● **Aim of the task**
The word "From" may appear in lines of the data below. Say how many lines hold it, giving only the number.

──────── Supplied records

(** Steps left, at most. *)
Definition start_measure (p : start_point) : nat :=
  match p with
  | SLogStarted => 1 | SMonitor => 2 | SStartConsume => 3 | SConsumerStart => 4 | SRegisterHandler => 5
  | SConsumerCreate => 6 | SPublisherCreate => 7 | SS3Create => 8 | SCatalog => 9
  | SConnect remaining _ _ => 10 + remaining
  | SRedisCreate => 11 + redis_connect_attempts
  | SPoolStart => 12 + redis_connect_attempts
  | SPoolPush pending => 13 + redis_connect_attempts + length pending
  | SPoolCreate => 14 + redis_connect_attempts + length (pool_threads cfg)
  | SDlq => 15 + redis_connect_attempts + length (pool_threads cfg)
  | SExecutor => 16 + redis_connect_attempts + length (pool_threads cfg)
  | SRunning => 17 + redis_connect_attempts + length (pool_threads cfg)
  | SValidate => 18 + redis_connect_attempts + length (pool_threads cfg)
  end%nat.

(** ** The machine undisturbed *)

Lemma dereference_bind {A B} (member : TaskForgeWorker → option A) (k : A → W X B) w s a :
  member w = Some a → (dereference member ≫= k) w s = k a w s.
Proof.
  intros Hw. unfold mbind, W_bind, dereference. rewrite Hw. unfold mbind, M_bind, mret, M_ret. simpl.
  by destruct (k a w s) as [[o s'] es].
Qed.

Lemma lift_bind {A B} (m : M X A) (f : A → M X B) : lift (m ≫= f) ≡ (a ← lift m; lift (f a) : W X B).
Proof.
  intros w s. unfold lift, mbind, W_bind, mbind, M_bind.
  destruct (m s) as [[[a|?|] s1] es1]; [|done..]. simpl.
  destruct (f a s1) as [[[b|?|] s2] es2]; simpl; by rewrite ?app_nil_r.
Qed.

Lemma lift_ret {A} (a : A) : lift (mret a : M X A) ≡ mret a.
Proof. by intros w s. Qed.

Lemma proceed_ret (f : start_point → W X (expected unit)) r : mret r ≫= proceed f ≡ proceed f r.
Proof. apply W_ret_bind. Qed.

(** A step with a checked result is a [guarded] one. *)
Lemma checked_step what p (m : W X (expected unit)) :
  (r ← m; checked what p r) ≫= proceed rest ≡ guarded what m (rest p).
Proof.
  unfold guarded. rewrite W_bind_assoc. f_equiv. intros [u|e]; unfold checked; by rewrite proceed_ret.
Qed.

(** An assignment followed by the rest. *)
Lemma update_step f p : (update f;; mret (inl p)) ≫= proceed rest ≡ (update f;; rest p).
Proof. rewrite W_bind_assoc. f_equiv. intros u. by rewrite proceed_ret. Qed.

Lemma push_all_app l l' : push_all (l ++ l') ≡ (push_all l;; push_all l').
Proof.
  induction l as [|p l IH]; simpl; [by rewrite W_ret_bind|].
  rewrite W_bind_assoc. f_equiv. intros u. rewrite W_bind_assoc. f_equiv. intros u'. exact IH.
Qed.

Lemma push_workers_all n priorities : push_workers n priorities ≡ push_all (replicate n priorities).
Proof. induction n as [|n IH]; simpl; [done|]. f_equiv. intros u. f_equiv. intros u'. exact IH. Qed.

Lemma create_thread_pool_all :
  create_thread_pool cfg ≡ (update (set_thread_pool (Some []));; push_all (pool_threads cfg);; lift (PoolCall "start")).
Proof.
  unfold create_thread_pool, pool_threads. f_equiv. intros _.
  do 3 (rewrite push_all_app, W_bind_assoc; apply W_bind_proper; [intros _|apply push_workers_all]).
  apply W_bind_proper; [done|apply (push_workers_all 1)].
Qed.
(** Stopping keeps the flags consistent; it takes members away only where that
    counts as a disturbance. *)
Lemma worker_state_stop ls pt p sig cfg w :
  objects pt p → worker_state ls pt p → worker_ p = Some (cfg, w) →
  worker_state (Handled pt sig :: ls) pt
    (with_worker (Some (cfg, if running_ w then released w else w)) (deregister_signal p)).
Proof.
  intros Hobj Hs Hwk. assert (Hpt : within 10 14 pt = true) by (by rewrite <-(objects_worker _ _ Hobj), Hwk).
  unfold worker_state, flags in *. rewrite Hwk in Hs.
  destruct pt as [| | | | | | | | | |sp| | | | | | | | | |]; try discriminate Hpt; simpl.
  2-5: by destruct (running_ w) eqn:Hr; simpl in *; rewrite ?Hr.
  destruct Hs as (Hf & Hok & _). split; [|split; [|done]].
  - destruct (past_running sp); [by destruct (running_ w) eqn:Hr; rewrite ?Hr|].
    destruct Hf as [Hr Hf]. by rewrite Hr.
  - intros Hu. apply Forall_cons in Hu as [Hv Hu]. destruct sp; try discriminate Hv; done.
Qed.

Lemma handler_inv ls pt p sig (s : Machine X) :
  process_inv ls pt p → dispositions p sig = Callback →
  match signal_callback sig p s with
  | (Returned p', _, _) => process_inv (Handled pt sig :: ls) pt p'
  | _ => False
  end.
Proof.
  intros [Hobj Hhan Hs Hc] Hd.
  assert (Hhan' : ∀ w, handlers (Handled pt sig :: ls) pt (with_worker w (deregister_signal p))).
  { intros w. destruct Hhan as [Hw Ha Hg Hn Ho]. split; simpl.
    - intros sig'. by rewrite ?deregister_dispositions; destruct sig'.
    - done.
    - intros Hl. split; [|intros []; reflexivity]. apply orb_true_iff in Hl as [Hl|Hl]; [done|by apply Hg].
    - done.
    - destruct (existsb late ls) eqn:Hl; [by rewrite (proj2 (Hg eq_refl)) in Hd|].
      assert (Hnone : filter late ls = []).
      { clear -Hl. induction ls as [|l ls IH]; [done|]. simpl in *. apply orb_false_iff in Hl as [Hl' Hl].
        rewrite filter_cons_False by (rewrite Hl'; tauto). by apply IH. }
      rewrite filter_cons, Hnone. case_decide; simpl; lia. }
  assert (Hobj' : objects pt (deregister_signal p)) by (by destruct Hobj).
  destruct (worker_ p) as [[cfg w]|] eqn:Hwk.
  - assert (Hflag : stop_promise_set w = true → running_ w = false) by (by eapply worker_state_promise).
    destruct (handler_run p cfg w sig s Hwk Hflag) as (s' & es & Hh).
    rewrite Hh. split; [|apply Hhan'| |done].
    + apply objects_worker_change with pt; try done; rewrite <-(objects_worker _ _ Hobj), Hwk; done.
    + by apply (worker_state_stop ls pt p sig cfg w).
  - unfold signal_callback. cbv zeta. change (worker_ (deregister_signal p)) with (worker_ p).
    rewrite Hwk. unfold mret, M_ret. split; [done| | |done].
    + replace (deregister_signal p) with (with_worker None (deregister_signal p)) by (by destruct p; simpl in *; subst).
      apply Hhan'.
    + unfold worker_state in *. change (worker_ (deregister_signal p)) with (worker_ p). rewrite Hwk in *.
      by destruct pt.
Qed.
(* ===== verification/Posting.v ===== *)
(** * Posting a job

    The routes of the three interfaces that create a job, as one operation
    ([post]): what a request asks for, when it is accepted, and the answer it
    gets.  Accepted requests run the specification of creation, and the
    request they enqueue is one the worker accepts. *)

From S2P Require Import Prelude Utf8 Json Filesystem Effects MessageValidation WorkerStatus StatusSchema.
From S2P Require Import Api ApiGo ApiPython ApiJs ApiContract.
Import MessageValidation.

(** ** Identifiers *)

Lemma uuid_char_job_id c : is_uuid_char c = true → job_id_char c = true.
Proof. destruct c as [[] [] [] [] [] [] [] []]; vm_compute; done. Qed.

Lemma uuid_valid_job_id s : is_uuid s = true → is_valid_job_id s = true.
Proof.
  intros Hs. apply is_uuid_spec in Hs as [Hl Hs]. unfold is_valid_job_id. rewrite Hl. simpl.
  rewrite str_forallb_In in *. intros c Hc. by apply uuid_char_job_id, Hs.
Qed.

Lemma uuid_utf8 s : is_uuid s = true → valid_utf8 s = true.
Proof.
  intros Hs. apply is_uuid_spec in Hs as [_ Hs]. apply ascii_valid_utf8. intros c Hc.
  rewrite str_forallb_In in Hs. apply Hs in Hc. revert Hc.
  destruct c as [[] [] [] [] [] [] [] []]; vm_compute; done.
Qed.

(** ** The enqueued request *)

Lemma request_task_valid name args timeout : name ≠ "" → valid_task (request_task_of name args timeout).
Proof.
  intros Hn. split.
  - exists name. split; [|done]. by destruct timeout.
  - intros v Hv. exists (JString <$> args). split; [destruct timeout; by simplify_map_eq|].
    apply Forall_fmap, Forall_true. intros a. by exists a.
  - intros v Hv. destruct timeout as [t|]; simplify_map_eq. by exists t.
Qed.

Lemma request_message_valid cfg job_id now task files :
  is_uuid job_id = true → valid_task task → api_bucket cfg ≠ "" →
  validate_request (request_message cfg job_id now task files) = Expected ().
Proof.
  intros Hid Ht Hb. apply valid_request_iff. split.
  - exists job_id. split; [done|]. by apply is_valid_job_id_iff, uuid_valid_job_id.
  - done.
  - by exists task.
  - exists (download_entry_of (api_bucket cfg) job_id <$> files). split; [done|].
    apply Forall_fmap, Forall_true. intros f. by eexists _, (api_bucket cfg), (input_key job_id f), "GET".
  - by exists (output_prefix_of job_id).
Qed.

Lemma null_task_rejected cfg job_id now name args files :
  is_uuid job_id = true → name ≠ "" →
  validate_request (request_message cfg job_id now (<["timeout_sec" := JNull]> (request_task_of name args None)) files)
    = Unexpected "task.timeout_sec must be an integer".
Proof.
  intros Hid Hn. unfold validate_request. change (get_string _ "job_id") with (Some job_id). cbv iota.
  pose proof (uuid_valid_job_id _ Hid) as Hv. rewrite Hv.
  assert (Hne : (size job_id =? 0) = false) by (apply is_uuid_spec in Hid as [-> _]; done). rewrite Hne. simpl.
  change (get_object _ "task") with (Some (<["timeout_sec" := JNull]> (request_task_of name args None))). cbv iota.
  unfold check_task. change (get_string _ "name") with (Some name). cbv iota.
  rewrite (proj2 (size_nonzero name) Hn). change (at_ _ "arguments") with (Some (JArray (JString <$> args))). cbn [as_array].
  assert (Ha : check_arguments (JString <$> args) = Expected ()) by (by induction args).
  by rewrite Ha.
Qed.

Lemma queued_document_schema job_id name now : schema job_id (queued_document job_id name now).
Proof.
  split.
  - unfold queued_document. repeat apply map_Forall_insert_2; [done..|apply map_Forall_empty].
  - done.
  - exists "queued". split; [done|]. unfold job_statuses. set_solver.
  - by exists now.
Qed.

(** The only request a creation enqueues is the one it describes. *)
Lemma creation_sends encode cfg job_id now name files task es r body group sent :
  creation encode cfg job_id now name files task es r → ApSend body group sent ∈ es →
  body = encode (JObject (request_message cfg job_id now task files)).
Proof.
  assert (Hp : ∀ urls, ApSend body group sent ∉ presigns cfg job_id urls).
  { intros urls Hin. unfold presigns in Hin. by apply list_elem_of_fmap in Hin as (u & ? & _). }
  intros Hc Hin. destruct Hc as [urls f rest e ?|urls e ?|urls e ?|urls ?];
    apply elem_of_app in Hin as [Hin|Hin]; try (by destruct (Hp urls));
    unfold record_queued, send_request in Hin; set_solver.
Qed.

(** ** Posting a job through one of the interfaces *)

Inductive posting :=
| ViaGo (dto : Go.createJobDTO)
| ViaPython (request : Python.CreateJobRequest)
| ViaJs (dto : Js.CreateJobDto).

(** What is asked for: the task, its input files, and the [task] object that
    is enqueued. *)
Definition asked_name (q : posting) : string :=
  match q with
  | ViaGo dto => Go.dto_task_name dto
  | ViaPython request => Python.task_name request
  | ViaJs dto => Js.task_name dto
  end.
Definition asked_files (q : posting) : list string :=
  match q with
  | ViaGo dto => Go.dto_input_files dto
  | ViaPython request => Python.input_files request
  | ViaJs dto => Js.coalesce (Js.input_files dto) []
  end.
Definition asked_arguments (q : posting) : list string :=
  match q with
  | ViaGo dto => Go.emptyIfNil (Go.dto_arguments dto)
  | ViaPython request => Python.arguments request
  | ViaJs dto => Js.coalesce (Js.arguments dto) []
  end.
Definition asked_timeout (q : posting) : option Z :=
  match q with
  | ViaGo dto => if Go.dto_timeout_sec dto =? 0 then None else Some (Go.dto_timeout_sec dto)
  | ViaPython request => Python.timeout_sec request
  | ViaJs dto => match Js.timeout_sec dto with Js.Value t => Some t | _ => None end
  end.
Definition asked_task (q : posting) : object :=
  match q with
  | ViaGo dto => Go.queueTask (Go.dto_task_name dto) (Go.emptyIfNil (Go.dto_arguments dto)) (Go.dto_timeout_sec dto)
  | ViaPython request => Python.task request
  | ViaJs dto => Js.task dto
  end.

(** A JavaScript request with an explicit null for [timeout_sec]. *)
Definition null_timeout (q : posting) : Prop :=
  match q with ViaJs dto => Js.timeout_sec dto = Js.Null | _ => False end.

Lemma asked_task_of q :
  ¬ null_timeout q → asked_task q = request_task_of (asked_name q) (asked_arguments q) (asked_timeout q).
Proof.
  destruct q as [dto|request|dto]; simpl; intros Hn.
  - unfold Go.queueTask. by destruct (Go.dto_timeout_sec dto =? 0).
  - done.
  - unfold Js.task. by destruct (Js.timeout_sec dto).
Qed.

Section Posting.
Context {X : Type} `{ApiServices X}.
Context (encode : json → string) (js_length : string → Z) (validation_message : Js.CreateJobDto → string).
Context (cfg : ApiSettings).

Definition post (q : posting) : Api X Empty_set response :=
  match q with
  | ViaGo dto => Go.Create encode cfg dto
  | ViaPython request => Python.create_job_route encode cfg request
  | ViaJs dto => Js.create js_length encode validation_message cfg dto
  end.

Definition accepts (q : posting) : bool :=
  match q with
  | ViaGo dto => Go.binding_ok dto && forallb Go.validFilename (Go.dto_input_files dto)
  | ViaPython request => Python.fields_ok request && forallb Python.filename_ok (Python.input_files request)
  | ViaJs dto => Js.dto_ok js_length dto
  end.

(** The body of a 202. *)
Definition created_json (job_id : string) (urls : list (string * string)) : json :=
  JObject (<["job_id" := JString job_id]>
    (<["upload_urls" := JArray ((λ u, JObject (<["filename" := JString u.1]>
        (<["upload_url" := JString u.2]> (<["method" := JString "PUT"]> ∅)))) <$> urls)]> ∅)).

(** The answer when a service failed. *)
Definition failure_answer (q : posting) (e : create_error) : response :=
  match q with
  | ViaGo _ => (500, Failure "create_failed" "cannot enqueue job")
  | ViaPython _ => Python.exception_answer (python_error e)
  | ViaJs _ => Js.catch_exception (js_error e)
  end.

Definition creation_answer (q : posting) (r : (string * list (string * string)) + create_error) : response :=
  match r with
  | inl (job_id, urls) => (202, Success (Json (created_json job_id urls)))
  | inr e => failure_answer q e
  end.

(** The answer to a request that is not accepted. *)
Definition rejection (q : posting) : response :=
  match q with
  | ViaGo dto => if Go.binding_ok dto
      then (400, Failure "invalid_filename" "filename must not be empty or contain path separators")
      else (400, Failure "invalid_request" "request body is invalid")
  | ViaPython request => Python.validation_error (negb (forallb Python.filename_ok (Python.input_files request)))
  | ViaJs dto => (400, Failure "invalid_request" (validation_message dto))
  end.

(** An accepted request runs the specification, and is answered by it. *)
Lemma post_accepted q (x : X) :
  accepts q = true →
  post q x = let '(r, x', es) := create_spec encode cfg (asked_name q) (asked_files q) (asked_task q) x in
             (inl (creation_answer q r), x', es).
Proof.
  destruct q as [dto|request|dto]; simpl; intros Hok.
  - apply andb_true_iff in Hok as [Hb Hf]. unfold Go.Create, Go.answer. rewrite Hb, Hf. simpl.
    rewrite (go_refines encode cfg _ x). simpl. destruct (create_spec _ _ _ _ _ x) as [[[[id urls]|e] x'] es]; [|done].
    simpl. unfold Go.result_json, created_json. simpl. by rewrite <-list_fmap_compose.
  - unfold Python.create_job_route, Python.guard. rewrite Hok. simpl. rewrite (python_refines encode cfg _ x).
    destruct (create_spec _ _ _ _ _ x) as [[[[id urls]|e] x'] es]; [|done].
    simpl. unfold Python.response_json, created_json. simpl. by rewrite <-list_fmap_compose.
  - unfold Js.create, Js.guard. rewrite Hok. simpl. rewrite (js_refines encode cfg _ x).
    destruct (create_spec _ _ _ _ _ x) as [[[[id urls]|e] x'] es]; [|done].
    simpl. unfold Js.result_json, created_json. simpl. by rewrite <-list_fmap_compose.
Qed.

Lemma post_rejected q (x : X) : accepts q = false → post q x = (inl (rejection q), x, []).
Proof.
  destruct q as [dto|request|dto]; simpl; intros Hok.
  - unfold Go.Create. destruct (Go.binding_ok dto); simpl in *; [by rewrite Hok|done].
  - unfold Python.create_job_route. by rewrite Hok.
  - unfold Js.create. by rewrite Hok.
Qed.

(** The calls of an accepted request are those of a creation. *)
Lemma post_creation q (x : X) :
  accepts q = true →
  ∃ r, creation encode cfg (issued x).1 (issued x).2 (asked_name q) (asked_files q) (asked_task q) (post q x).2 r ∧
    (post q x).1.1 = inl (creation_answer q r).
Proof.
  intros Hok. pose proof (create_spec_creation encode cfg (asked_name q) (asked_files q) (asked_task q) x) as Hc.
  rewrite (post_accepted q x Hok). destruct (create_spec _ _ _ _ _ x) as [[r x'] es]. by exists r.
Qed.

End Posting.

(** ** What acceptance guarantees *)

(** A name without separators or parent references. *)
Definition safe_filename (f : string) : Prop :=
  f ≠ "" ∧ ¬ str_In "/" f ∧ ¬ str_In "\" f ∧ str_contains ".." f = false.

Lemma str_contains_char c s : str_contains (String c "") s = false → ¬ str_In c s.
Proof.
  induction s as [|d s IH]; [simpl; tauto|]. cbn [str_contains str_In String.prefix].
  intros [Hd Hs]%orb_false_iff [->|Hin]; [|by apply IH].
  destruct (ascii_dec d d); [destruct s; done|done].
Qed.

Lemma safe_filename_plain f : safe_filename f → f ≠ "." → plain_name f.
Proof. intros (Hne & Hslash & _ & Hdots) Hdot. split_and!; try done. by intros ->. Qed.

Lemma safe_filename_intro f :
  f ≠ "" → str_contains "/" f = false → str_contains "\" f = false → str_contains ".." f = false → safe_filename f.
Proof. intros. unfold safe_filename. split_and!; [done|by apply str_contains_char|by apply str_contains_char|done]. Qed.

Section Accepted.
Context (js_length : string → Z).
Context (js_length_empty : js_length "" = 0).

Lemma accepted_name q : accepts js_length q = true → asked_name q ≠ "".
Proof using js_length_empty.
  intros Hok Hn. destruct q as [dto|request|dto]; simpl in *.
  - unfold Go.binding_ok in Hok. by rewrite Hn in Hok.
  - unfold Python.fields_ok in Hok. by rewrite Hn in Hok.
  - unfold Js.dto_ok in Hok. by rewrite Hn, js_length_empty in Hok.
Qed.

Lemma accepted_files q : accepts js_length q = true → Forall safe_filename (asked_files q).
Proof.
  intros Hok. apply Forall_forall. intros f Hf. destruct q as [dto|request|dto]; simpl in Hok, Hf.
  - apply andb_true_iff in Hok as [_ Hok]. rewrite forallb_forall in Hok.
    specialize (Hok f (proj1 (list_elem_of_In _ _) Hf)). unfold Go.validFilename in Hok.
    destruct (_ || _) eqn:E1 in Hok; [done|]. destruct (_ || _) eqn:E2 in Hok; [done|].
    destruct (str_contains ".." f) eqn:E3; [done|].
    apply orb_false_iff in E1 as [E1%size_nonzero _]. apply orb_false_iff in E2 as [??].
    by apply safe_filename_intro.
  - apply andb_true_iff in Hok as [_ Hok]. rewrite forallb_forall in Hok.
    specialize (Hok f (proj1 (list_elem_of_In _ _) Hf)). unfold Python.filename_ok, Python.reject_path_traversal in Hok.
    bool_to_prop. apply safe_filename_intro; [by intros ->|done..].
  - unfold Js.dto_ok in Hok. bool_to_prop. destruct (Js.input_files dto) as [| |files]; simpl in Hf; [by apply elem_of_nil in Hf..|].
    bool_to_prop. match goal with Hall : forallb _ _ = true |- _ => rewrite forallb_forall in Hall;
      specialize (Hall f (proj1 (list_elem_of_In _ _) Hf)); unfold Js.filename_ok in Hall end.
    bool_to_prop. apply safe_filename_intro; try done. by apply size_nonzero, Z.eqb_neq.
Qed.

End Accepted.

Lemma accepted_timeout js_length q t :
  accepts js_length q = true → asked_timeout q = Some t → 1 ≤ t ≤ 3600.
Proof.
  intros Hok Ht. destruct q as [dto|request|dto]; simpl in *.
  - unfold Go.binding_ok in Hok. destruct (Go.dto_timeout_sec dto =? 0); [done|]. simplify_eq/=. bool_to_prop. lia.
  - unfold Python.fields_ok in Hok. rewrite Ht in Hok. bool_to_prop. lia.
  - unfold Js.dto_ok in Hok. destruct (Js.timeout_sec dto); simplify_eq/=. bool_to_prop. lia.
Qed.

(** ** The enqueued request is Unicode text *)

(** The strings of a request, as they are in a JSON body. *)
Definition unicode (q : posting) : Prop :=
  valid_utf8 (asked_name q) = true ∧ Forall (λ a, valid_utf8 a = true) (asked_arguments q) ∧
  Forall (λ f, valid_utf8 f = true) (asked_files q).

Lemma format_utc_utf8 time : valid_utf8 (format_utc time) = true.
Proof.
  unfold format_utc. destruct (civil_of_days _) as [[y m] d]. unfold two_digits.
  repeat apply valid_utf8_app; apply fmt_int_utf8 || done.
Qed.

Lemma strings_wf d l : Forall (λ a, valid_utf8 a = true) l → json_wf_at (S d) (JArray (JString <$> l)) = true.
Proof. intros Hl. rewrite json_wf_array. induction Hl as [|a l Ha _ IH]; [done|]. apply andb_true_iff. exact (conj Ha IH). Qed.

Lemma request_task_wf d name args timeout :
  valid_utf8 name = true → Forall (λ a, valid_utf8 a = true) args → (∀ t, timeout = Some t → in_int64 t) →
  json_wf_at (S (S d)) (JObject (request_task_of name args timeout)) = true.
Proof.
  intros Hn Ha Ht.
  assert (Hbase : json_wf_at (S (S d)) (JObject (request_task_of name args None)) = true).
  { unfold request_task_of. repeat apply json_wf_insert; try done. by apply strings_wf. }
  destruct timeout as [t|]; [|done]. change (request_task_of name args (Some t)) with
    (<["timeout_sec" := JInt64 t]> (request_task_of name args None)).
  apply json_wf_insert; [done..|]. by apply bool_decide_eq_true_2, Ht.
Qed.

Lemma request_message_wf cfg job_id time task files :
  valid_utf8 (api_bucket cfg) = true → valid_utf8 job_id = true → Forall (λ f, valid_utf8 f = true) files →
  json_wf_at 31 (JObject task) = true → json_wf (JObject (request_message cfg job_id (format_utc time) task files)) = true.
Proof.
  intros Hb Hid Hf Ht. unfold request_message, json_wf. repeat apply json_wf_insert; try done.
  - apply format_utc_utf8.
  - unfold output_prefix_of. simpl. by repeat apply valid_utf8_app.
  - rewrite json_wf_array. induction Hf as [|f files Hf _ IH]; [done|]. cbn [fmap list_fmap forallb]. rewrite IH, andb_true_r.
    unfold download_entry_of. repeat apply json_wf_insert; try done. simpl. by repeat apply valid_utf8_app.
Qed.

────────────────

● **Worked solution**
2